The formerly high-powered New Jersey high school had a hoops team that produced so much success that they even had their own signature Nike sneakers. They produced some of the best basketball players in the country, including Al Harrington of the Denver Nuggets, and Cleveland Cavaliers pointguard Kyrie Irving as well as recent Villanova players Mike Nardi and Corey Fisher. Markus Kennedy even spent a year commuting from Philadelphia to northern New Jersey to attend the school.
Years of declining enrollment at New Jersey's oldest parochial school, combined with the lowest SAT scores of any of the Archdiocese of Newark's 31 schools, have made it an easy target for budget cuts.
That leaves two major, national high school programs in the Garden State, and for programs that have leaned on that triumvirate for recruits in the past, it will be more important than ever to stay in their good graces. St. Anthony's High School is working hard to raise money and ensure their future, with hall of fame coach Bobby Hurley working the corporate donors to build a sustainable endowment for the school.
So far, so good for St. Ants. They are in much better financial position to survive than they were a few years ago.
For Villanova, recruiting the Jersey City school's stars hasn't always been easy. Before Dominic Cheek committed to play on the Main Line, it had been decades since the Wildcats had brought in one of Hurley's boys.
Without St. Pats' as a source of talent, Villanova's relationship with Hurley and St. Anthony's becomes vital. Northern New Jersey has been a recruiting hotbed for many programs, and has been the source of some of Jay Wright's top players.
Sure, Villanova has also been productive in recruiting the "DMV" area around Washington D.C. and recently at home in the Philadelphia area, but neither area in itself is so potent a source of elite basketball talent for Villanova that a hotbed like North Jersey can be ceded. That is especially true with coaches like Mark Turgeon generating buzz in the D.C.-area and Temple rising to the Big East ranks in Villanova's backyard — recruiting in the northeast will only become more competitive in the future.
That is why Dominic Cheek's success in 2012-13 is vital for the Villanova Wildcats. Jay Wright needs to build relationships at the Jersey City powerhouse that promises to become even more powerful in the recruiting scene. Cheek can provide a model for success to future St. Ants' players, just as Nardi's success drew the attention of Corey Fisher.
Jay Wright may have a plan to get Cheek some more offensive output.
"He’s different than the guards we’ve had here," Wright said. "I think he can get to be a defensive player like those guys, but he’s never going to be a breakdown guy. He’s going to be a guy who has to use screens, we’re going to have to set screens for him more, catch-and-shoot kind of guy."
It isn't just the players though, coaches follow their protege's as they progress through college as well. If Hurley believes that Villanova was a good thing for his former player, he might offer favorable advice to other players in his program.

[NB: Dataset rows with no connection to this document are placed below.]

(** The text of the update expression is the same for any two updates of
    as many fields. *)
Lemma expression_ignores_key_text (id id' b b' : value) (l l' : list string)
    (now now' : string) :
  length l = length l' ->
  upd_UpdateExpression (update_params id (build_update b l now)) =
  upd_UpdateExpression (update_params id' (build_update b' l' now')).
Proof. intros Hlen. by rewrite !expression_of_build_update, Hlen. Qed.

End UpdateDelete.

(** Updating an identifier the table does not hold is answered 404, and
    an update without a body 400, at the example requests. *)
Example update_absent_item_is_404 :
  run mem_ddb (@updateItem rt0 (request "FULL") "T1") (Table "items" ∅) =
    (@res rt0 404 (failure "The conditional request failed"), Table "items" ∅).
Proof. vm_compute. reflexivity. Qed.

Example update_absent_body_is_400 :
  @updateItem rt0 (Event None (Some [("id", "a1")])) "T1" =
    Ret (@res rt0 400 (failure "No updatable fields")).
Proof. reflexivity. Qed.

Example update_existing_item :
  run mem_ddb (@updateItem rt0 (request "FULL") "T1") table0 =
    (@res rt0 200
       (VObj [("ok", VBool true);
              ("item", VObj [("pk", VStr "a1"); ("name", VStr "widget");
                             ("createdAt", VStr "T0"); ("updatedAt", VStr "T1");
                             ("foo", VStr "bar")])]),
     Table "items"
       {[ "a1" := VObj [("pk", VStr "a1"); ("name", VStr "widget");
                        ("createdAt", VStr "T0"); ("updatedAt", VStr "T1");
                        ("foo", VStr "bar")] ]}).
Proof. vm_compute. reflexivity. Qed.

(* ===================================================================== *)
(** ** Field names and array bodies *)
(* ===================================================================== *)

Lemma index_string_not_word (i : nat) (s : string) :
  NilEmpty.uint_of_string s = None -> index_string i <> s.
Proof.
  intros Hs Heq. subst s. unfold index_string in Hs.
  by rewrite NilEmpty.usu in Hs.
Qed.

Lemma array_keys (l : list value) :
  Object_keys (VArr l) = index_string <$> seq 0 (length l).
Proof.
  unfold Object_keys. cbn [own_props]. rewrite fmap_imap.
  apply (imap_seq_0 l index_string).
Qed.

Lemma array_has_no_word (l : list value) (k : string) :
  NilEmpty.uint_of_string k = None -> get (VArr l) k = VUndefined.
Proof.
  intros Hk. unfold get.
  assert (k ∉ (own_props (VArr l)).*1) as Hnot.
  { change ((own_props (VArr l)).*1) with (Object_keys (VArr l)).
    rewrite array_keys. intros (i & -> & _)%list_elem_of_fmap.
    by apply (index_string_not_word i (index_string i)). }
  revert Hnot. generalize (own_props (VArr l)).
  induction p as [|[k0 v0] ps IH]; [done|].
  rewrite fmap_cons, not_elem_of_cons. cbn [fst lookup_prop]. intros [Hne Hps].
  destruct (String.eqb_spec k0 k); [congruence|by apply IH].
Qed.

Lemma filter_all {A : Type} (P : A -> bool) (l : list A) :
  Forall (fun x => P x = true) l -> List.filter P l = l.
Proof.
  induction 1 as [|x l Hx Hl IH]; [done|]. cbn [List.filter]. by rewrite Hx, IH.
Qed.

Lemma array_allowed_keys (l : list value) :
  allowed_keys (VArr l) = index_string <$> seq 0 (length l).
Proof.
  unfold allowed_keys. rewrite array_keys. apply filter_all.
  apply Forall_fmap, Forall_forall. intros i _. unfold compose, includes.
  cbn [existsb]. rewrite orb_false_r. apply negb_true_iff, orb_false_iff.
  split; apply String.eqb_neq; by apply index_string_not_word.
Qed.


(* ===================================================================== *)
(** ** Create *)
(* ===================================================================== *)

Lemma lookup_assign_present (k : string) (l : props) :
  forall ps,
    NoDup l.*1 -> has_prop k l = true ->
    lookup_prop k (assign_props ps l) = lookup_prop k l.
Proof.
  induction l as [|[k0 v0] l IH]; intros ps Hnd Hin; [done|].
  rewrite fmap_cons in Hnd. apply NoDup_cons in Hnd as [Hk0 Hnd].
  change (assign_props ps ((k0, v0) :: l)) with (assign_props (set_prop k0 v0 ps) l).
  cbn [lookup_prop has_prop] in *.
  destruct (String.eqb_spec k0 k) as [->|Hne].
  - rewrite lookup_assign_other by done. by rewrite lookup_set_prop, String.eqb_refl.
  - by apply IH.
Qed.

Lemma new_item_props (b : value) (rid now1 now2 : string) :
  new_item b rid now1 now2 =
    VObj (set_prop "updatedAt" (VStr now2)
            (set_prop "createdAt" (VStr now1)
               (assign_props
                  (set_prop "name" (get b "name") (set_prop "pk" (VStr rid) []))
                  (own_props b)))).
Proof. reflexivity. Qed.

Lemma new_item_createdAt (b : value) (rid now1 now2 : string) :
  get (new_item b rid now1 now2) "createdAt" = VStr now1.
Proof.
  rewrite new_item_props. unfold get. cbn [own_props].
  by rewrite !lookup_set_prop.
Qed.

Lemma new_item_updatedAt (b : value) (rid now1 now2 : string) :
  get (new_item b rid now1 now2) "updatedAt" = VStr now2.
Proof.
  rewrite new_item_props. unfold get. cbn [own_props].
  by rewrite !lookup_set_prop.
Qed.

Lemma new_item_pk (b : value) (rid now1 now2 : string) :
  get (new_item b rid now1 now2) "pk" =
    lookup_prop "pk"
      (assign_props (set_prop "name" (get b "name") (set_prop "pk" (VStr rid) []))
                    (own_props b)).
Proof.
  rewrite new_item_props. unfold get. cbn [own_props].
  by rewrite !lookup_set_prop.
Qed.

(** A successful insert stores the item under its key. *)
Lemma mem_put_stores (i : put_input) (t t' : table) (out : ddb_output) :
  mem_put i t = (Fulfilled out, t') ->
  exists pk, key_of (put_Item i) = Some pk /\ tbl_items t' !! pk = Some (put_Item i).
Proof.
  unfold mem_put.
  destruct (negb (same_table t (put_TableName i))); [discriminate|].
  destruct (key_of (put_Item i)) as [pk|]; [|discriminate].
  destruct (check_condition _ _) as [[|]|]; try discriminate.
  intros [= _ <-]. exists pk. split; [done|]. apply lookup_insert_eq.
Qed.

Section Create.

Context `{Runtime}.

It isn't as if Villanova has another opportunity to score brownie points with the North Jersey powers next season. The roster's only other New Jersey-based players are Ty Johnson, who transferred out of Plainfield High School to go to Montrose Christian Academy, and Nick McMahon, a walk-on guard from Christian Brothers Academy. Next season, the program adds just two players, both hailing from the Philadelphia-area.
There isn't much of a St. Benedicts connection for Villanova in recent memory either. Wright successfully recruited Corey Stokes, who had an up-and-down career at Villanova, including a bit-role in the 2009 Final Four run, but that has been the extent of the relationship with the other powerhouse program.
Maybe a third power will yet arise in the Garden State, but the only sure things right now are the programs at St. Anthony's and St. Benedict's — for now and for the foreseeable future, those programs will have talent that high major schools will want.
Villanova needs to build bridges to those programs. A successful Cheek in 2012-13 will go a long way to achieving that.